We are not sure what Coates had in store for this comic, since Marvel abruptly canceled his run after six issues.  What we do know is that he intended for it to be unsparing in its criticism of those who benefit most from urban displacement.  He calls out the hypocrisy of concerned white liberals in issue #3 with the figure of a white realtor who tries his best to claim street credibility on the grounds that he once took an African-American studies class.  From him, T’Challa and Storm still learn more about the politics of ‘cleaning up’ a poor black neighborhood than Barbara Gordon glimpses during her time in Burnside.

Urban Diversity as a Symbol

Ms. Marvel occupies a mid-way point between these interpretations.  Kamala Khan is of the place that she seeks to protect, the child of Pakistani Muslim immigrants who take up residence in multicultural Jersey City.  Her nemesis, HYDRA, is the sinister, if cartoonish, force behind urban renewal.  Posing as a developer, HYDRA tries to control Jersey City by ‘ridding’ it of crime in the first arc of G. Willow Wilson’s comic, and, in last fall’s Mecca storyline, they try to isolate Inhumans from other residents of the city.

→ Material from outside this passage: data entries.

(** * qml-edx: the notebooks' circuits, weight matrices and quadratic models

    The notebooks of the repository are linear scripts over a quantum SDK,
    an annealing sampler and numpy.  This development embeds what the
    notebook cells build (gate lists appended to a circuit, the pairwise
    distance matrix, the dictionaries handed to [BinaryQuadraticModel]) and
    the library semantics those objects are interpreted with (statevector
    simulation, [np.allclose], the energy of a quadratic model).  Real
    numbers stand for numpy's floats throughout. *)

From Stdlib Require Import Ascii String.
From Stdlib Require Import Reals Lra Lia List Arith Bool PeanoNat ZArith.
Import ListNotations.

Local Open Scope R_scope.

(** ** Complex amplitudes *)

Module Amplitude.

(** A complex number [re + i*im], as a [complex128] pair. *)
Definition C : Type := (R * R)%type.

Definition C0 : C := (0, 0).
Definition C1 : C := (1, 0).
Definition RtoC (r : R) : C := (r, 0).

Definition Cplus (a b : C) : C := (fst a + fst b, snd a + snd b).
Definition Cminus (a b : C) : C := (fst a - fst b, snd a - snd b).
Definition Copp (a : C) : C := (- fst a, - snd a).
Definition Cmult (a b : C) : C :=
  (fst a * fst b - snd a * snd b, fst a * snd b + snd a * fst b).
Definition Cscale (r : R) (a : C) : C := (r * fst a, r * snd a).

(** [e^{i t}] *)
Definition Cexp (t : R) : C := (cos t, sin t).

(** Squared modulus and modulus ([abs] of a complex number). *)
Definition Cnorm2 (a : C) : R := fst a * fst a + snd a * snd a.
Definition Cabs (a : C) : R := sqrt (Cnorm2 a).

End Amplitude.

(** ** The notebook runner: cells, exceptions, top-to-bottom execution *)

Module Runner.

(** The exceptions a cell can end with.  [LibraryError] stands for any
    failure raised inside a library routine, tagged by the library. *)
Inductive exn : Type :=
| AssertionError
| NameError
| ValueError
| LibraryError (code : nat).

Inductive outcome (A : Type) : Type :=
| Ok (a : A)
| Raise (e : exn).

Arguments Ok {A} a.
Arguments Raise {A} e.

(** Statement sequencing: an exception skips everything after it. *)
Definition bind {A B : Type} (m : outcome A) (k : A -> outcome B) : outcome B :=
  match m with
  | Ok a => k a
  | Raise e => Raise e
  end.
(** * Water segmentation (U-Net) and ReGAN: a shallow embedding

    The two Python modules [estimate_depth/models/segmentation.py] and
    [generate_data/gan.py] are embedded function by function.  Tensor entries
    are rationals ([Q]): the arithmetic of the Dice loss and of the image
    normalisation is carried out exactly; the Dice loss can also be read in
    IEEE binary32.  Calls into OpenCV, TensorFlow and
    Keras appear either as parameters of the embedded functions or as small
    models of the library routine, each introduced where it is used.
    Python exceptions are values of [PyError]; a function that may raise
    returns a [Result]. *)

From stdpp Require Import gmap strings.
From Stdlib Require Import ZArith QArith Qround List Ascii String Lia Lqa Bool.
From Stdlib Require Import Sorted Permutation SpecFloat.
Import ListNotations.
Open Scope Q_scope.

(** ** Python exceptions *)

Inductive PyError :=
| AttributeError (attribute : string)
| TypeError (message : string)
| ValueError (message : string)
| FileNotFoundError (path : string)
| ZeroDivisionError
| InvalidArgumentError (message : string)
| cv2_error (message : string).

Inductive Result (A : Type) :=
| Ok (value : A)
| Raise (e : PyError).
Arguments Ok {A} value.
Arguments Raise {A} e.

Definition bind {A B} (r : Result A) (k : A -> Result B) : Result B :=
  match r with
  | Ok a => k a
  | Raise e => Raise e
  end.

Notation "x <- r ;; k" := (bind r (fun x => k))
  (at level 60, r at next level, right associativity).

Fixpoint mapM {A B} (f : A -> Result B) (l : list A) : Result (list B) :=
  match l with
  | [] => Ok []
  | a :: l' => b <- f a ;; bs <- mapM f l' ;; Ok (b :: bs)
  end.

(** Python indexing [l[i]], negative indices counting from the end. *)
Definition py_index {A} (l : list A) (i : Z) : option A :=
  let n := Z.of_nat (List.length l) in
  if (0 <=? i)%Z then nth_error l (Z.to_nat i)
  else if (0 <=? n + i)%Z then nth_error l (Z.to_nat (n + i))
  else None.

(** [sorted] on a list of [str]: ascending, by character code. *)
Fixpoint insert_sorted (a : string) (l : list string) : list string :=
  match l with
  | [] => [a]
  | b :: l' => if String.leb a b then a :: l else b :: insert_sorted a l'
  end.

Definition sorted (l : list string) : list string := fold_right insert_sorted [] l.

Module Segmentation.

Definition IMG_WIDTH : nat := 512.
Definition IMG_HEIGHT : nat := 512.

(** An image as numpy holds it: rows x columns x channels. *)
Definition Pixel := list Q.
Definition Image := list (list Pixel).

(** A zero canvas of shape (rows, columns, 1), as np.zeros builds it. *)
Definition np_zeros (shape : nat * nat) : Image :=
  repeat (repeat [0] (snd shape)) (fst shape).

(** *** OpenCV's polygon fill

    [cv2.fillPoly] is library code.  The model follows its drawing routine:
    every edge of the contour is drawn as an 8-connected line, and the
    scanlines between the non-horizontal edges are filled span by span, the
    edge abscissas being kept in 16.16 fixed point. *)
Module cv2.

Local Open Scope Z_scope.

Definition Point : Type := Z * Z.

Definition XY_SHIFT : Z := 16.

Record PolyEdge := { y0 : Z; y1 : Z; ex : Z; edx : Z }.

(** Consecutive vertex pairs, starting with (last, first). *)
Definition closed_pairs (v : list Point) : list (Point * Point) :=
  match v with
  | [] => []
  | p :: _ => combine (List.last v p :: v) v
  end.

(** Pixels of the 8-connected line from [p] to [q], drawn left to right:
    the closed form of the integer error iteration. *)
Definition Line (p q : Point) (x y : Z) : bool :=
  let '(a, b) := if fst q <? fst p then (q, p) else (p, q) in
  let dx := fst b - fst a in
  let dy := snd b - snd a in
  let ady := Z.abs dy in
  let sy := Z.sgn dy in
  if ady <=? dx
  then (fst a <=? x) && (x <=? fst b)
       && (y =? snd a + sy * ((2 * ady * (x - fst a) + dx - 1) / (2 * dx)))
  else let k := sy * (y - snd a) in
       (0 <=? k) && (k <=? ady)
       && (x =? fst a + (2 * dx * k + ady - 1) / (2 * ady)).

(** One polygon edge in fixed point; horizontal edges are skipped. *)
Definition edge_of (pq : Point * Point) : list PolyEdge :=
  let '(p, q) := pq in
  let px := Z.shiftl (fst p) XY_SHIFT in
  let qx := Z.shiftl (fst q) XY_SHIFT in
  if snd p =? snd q then []
  else let dx := Z.quot (qx - px) (snd q - snd p) in
       if snd p <? snd q
       then [ {| y0 := snd p; y1 := snd q; ex := px; edx := dx |} ]
       else [ {| y0 := snd q; y1 := snd p; ex := qx; edx := dx |} ].

Definition CollectPolyEdges (v : list Point) : list PolyEdge :=
  flat_map edge_of (closed_pairs v).

Fixpoint insert (a : Z) (l : list Z) : list Z :=
  match l with
  | [] => [a]
  | b :: l' => if a <=? b then a :: l else b :: insert a l'
  end.
(** A cell of the spreadsheet as pandas hands it to a validator. *)
Inductive cell : Set :=
| CNone
| CStr (s : string)
| CNum (n : number).

Definition CInt (z : Z) : cell := CNum (NInt z).
Definition CFloat (f : pyfloat) : cell := CNum (NFloat f).

(** ** Characters *)

Definition chars (s : string) : list ascii := list_ascii_of_string s.
Definition text (l : list ascii) : string := string_of_list_ascii l.

Definition is_digit (c : ascii) : bool :=
  (48 <=? nat_of_ascii c)%nat && (nat_of_ascii c <=? 57)%nat.

Definition digit_val (c : ascii) : N := N.of_nat (nat_of_ascii c - 48).

(** The ASCII characters [str.isspace] accepts. *)
Definition is_space (c : ascii) : bool :=
  let n := nat_of_ascii c in
  ((9 <=? n)%nat && (n <=? 13)%nat) || ((28 <=? n)%nat && (n <=? 32)%nat).

Fixpoint lstrip (l : list ascii) : list ascii :=
  match l with
  | c :: l' => if is_space c then lstrip l' else l
  | [] => []
  end.

Definition strip (l : list ascii) : list ascii :=
  rev (lstrip (rev (lstrip l))).

Definition lower (c : ascii) : ascii :=
  let n := nat_of_ascii c in
  if (65 <=? n)%nat && (n <=? 90)%nat then ascii_of_nat (n + 32) else c.

Definition newline : ascii := ascii_of_nat 10.
Definition dquote : string := String (ascii_of_nat 34) EmptyString.

(** ** [str(x)] *)

Definition str_of_Z (z : Z) : string := NilZero.string_of_int (Z.to_int z).
Definition str_of_N (n : N) : string := NilZero.string_of_uint (N.to_uint n).

Fixpoint drop_zeros (l : list ascii) : list ascii :=
  match l with
  | c :: l' => if Ascii.eqb c "0" then drop_zeros l' else l
  | [] => []
  end.

Definition zeros (n : nat) : list ascii := repeat "0"%char n.

(** [repr] of a finite float from its shortest digits [ds] (no trailing
    zero) and the position [decpt] of the decimal point: fixed notation
    when [-4 < decpt <= 16], exponent notation otherwise, and [.0] added
    to a whole number. *)
Definition float_digits_repr (ds : list ascii) (decpt : Z) : list ascii :=
  let n := Z.of_nat (length ds) in
  if (decpt <=? -4)%Z || (16 <? decpt)%Z then
    let ex := (decpt - 1)%Z in
    let exs := chars (str_of_N (Z.to_N (Z.abs ex))) in
    let exs := if (length exs <? 2)%nat then "0"%char :: exs else exs in
    let mant := match ds with
                | [] => []
                | [d] => [d]
                | d :: rest => d :: "."%char :: rest
                end in
    mant ++ "e"%char :: (if (ex <? 0)%Z then "-"%char else "+"%char) :: exs
  else if (decpt <=? 0)%Z then
    "0"%char :: "."%char :: zeros (Z.to_nat (- decpt)) ++ ds
  else if (n <=? decpt)%Z then
    ds ++ zeros (Z.to_nat (decpt - n)) ++ [ "."%char; "0"%char ]
  else
    firstn (Z.to_nat decpt) ds ++ "."%char :: skipn (Z.to_nat decpt) ds.

Definition float_repr (f : pyfloat) : string :=
  match f with
  | FNaN => "nan"
  | FInf neg => if neg then "-inf" else "inf"
  | FFin neg m e =>
      let sign := if neg then "-" else "" in
      if (m =? 0)%N then (sign ++ "0.0")%string
      else
        let all := chars (str_of_N m) in
        let ds := rev (drop_zeros (rev all)) in
        let e' := (e + Z.of_nat (length all - length ds))%Z in
        (sign ++ text (float_digits_repr ds (Z.of_nat (length ds) + e')))%string
  end.

Definition str (c : cell) : string :=
  match c with
  | CNone => "None"
  | CStr s => s
  | CNum (NInt z) => str_of_Z z
  | CNum (NFloat f) => float_repr f
  end.

Definition len (s : string) : nat := String.length s.
(** The integers that a JavaScript number holds exactly, together with
    every integer nearer to 0: those up to 2^53 in magnitude. *)
Definition exactInteger (z : Z) : Prop := (Z.abs z <= 2 ^ 53)%Z.

Definition digitValue (c : ascii) : option Z :=
  let n := nat_of_ascii c in
  if ((48 <=? n) && (n <=? 57))%nat then Some (Z.of_nat (n - 48))
  else if ((97 <=? n) && (n <=? 102))%nat then Some (Z.of_nat (n - 87))
  else if ((65 <=? n) && (n <=? 70))%nat then Some (Z.of_nat (n - 55))
  else None.

(** The longest prefix of digits of the radix, read as a number;
    [None] when that prefix is empty. *)
Fixpoint digits (radix : Z) (acc : option Z) (s : string) : option Z :=
  match s with
  | EmptyString => acc
  | String c rest =>
      match digitValue c with
      | Some d =>
          if (d <? radix)%Z
          then digits radix (Some (match acc with Some a => a * radix + d | None => d end)%Z) rest
          else acc
      | None => acc
      end
  end.

(** [parseInt(s)] without a radix argument: leading white space is
    skipped, a sign is read, a [0x] or [0X] prefix selects radix 16, and
    the digits stop at the first character that is not one.  The result is
    the integer that the digits denote.  That is the number of the script
    when it is an [exactInteger]; beyond, the script holds the nearest
    double, so what is stated of a parsed value is stated within that
    range. *)
Definition parseInt (s : string) : Num :=
  let s1 := trimStart s in
  let '(sign, s2) :=
    match s1 with
    | String "-"%char rest => ((-1)%Z, rest)
    | String "+"%char rest => (1%Z, rest)
    | _ => (1%Z, s1)
    end in
  let '(radix, s3) :=
    match s2 with
    | String "0"%char (String "x"%char rest) => (16%Z, rest)
    | String "0"%char (String "X"%char rest) => (16%Z, rest)
    | _ => (10%Z, s2)
    end in
  option_map (Z.mul sign) (digits radix None s3).

(** [a ?? b] *)
Definition nullish {A : Type} (a : option A) (b : A) : A :=
  match a with
  | Some x => x
  | None => b
  end.

End Js.
Import Js.

(* ================================================================== *)
(** * src/index.ts: configuration *)

Module Config.

(** The variables of [process.env] that index.ts reads. *)
Record Env : Type := {
  DELAY_MS : option string;
  RETRY_DELAY_MS : option string;
  OFFSET_VAR : option string
}.

Definition DELAY (env : Env) : Num := parseInt (nullish (DELAY_MS env) "1_000").
Definition RETRY_DELAY (env : Env) : Num :=
  parseInt (nullish (RETRY_DELAY_MS env) "10_000").
Definition OFFSET (env : Env) : Num := parseInt (nullish (OFFSET_VAR env) "0").

(** The environment that sets none of the three variables. *)
Definition unset : Env :=
  {| DELAY_MS := None; RETRY_DELAY_MS := None; OFFSET_VAR := None |}.

End Config.

(* ================================================================== *)
(** * src/index.ts: the record transformer *)

(** The string made of one quotation mark (code unit 34), the literal that
    the source compares the name and the location with. *)
Definition QUOTE : string := String "034"%char EmptyString.

(** [type User = z.infer<typeof userSchema>] *)
Record User : Type := {
  userId : string;
  email : string;
  name : option string;
  location : option string;
  agreedTerms : bool
}.

Definition splitName (name : option string) : option string * option string :=
  if strict_eq_str (option_map JStr name) (Some QUOTE) then (None, None)
  else
    let trimmed := option_map trim name in
    let nameParts := nullish (option_map (split " "%char) trimmed) [] in
    if (List.length nameParts =? 2)%nat
    then (nth_error nameParts 0, nth_error nameParts 1)
    else (trimmed, None).

(** [let org = userData.location], reset to [undefined] when it is the
    quotation mark. *)
Definition orgOf (userData : User) : option string :=
  let org := location userData in
  if strict_eq_str (option_map JStr org) (Some QUOTE) then None else org.

(** The [publicMetadata] that both payloads carry. *)
Record PublicMetadata : Type := {
  pm_agreedTerms : bool;
  pm_emailConsent : bool;
  pm_org : option string
}.

(** The argument of [clerkClient.users.createUser]. *)
Record CreateUserParams : Type := {
  cu_externalId : string;
  cu_emailAddress : list string;
  cu_firstName : option string;
  cu_lastName : option string;
  cu_skipPasswordRequirement : bool;
  cu_publicMetadata : PublicMetadata
}.

(** The second argument of [clerkClient.users.updateUser]. *)
Record UpdateUserParams : Type := {
  uu_externalId : string;
  uu_firstName : option string;
  uu_lastName : option string;
  uu_publicMetadata : PublicMetadata;
  uu_createOrganizationEnabled : bool;
  uu_deleteSelfEnabled : bool
}.

(** The payload that [createUser] sends. *)
Definition createUserParams (userData : User) : CreateUserParams :=
  let '(firstName, lastName) := splitName (name userData) in
  let org := orgOf userData in
  {| cu_externalId := userId userData;
     cu_emailAddress := [email userData];
     cu_firstName := firstName;
     cu_lastName := lastName;
     cu_skipPasswordRequirement := true;
     cu_publicMetadata :=
       {| pm_agreedTerms := agreedTerms userData;
          pm_emailConsent := false;
          pm_org := org |} |}.

(** The payload that [updateUser] sends when it updates. *)
Definition updateUserParams (userData : User) : UpdateUserParams :=
  let '(firstName, lastName) := splitName (name userData) in
  let org := orgOf userData in
  {| uu_externalId := userId userData;
     uu_firstName := firstName;
     uu_lastName := lastName;
     uu_publicMetadata :=
       {| pm_agreedTerms := agreedTerms userData;
          pm_emailConsent := false;
          pm_org := org |};
     uu_createOrganizationEnabled := false;
     uu_deleteSelfEnabled := false |}.

(** The fields of the service's user object that index.ts reads.  The
    fields compared with [!==] hold any JavaScript value. *)
Record ClerkUser : Type := {
  id : string;
  emailAddresses : list string;
  externalId : option Json;
  firstName : option Json;
  lastName : option Json;
  publicMetadata : Obj;
  createOrganizationEnabled : bool
}.

(** The condition of the [if] of [updateUser]: one disjunct per field. *)
Definition differs (existing : ClerkUser) (userData : User) : bool :=
  let '(firstName', lastName') := splitName (name userData) in
  let org := orgOf userData in
  negb (strict_eq_str (externalId existing) (Some (userId userData)))
  || negb (strict_eq_str (firstName existing) firstName')
  || negb (strict_eq_str (lastName existing) lastName')
  || negb (strict_eq_bool (obj_get "agreedTerms" (publicMetadata existing))
             (agreedTerms userData))
  || negb (strict_eq_str (obj_get "org" (publicMetadata existing)) org)
  || createOrganizationEnabled existing.

(** A paginated answer of the service: [{ data, totalCount }]. *)
Record PaginatedResponse (A : Type) : Type := {
  data : list A;
  totalCount : nat
}.
Arguments data {A} _.
Arguments totalCount {A} _.

(** The result of an awaited call: rejected with an error object, or
    fulfilled with a value. *)
Definition Answer (A : Type) : Type := (Obj + A)%type.

(** What the run does to the outside, in order. *)
Inductive Event : Type :=
| EvCreateUser (params : CreateUserParams) (answer : Answer ClerkUser)
| EvGetUserList (emailAddress : list string)
    (answer : Answer (PaginatedResponse ClerkUser))
| EvUpdateUser (userId : string) (params : UpdateUserParams)
    (answer : Answer ClerkUser)
| EvCooldown (ms : Num)
| EvRateLimitCooldown (ms : Num)
| EvAppendLog (payload : Obj).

Both arcs reference Khan’s background to make a symbolic point about diversity.  In the first arc, HYDRA enlists Khan’s image without permission to promote their ‘clean-up’ campaign, in effect citing diversity as a reason to gentrify, much as actual realtors cite ‘ethnic’ culture to inspire white professionals to infiltrate a city block.  By depicting Inhumans such as Kahn are a threat, Mecca shows us what happens after whites move in, when diversity becomes a liability in need of containing.   Willow’s subtle reading of gentrification, then, joins Coates and Larson in reminding us that superheroes can be symbols of our own apprehensions and pretensions about the social and racial transformation in the American city.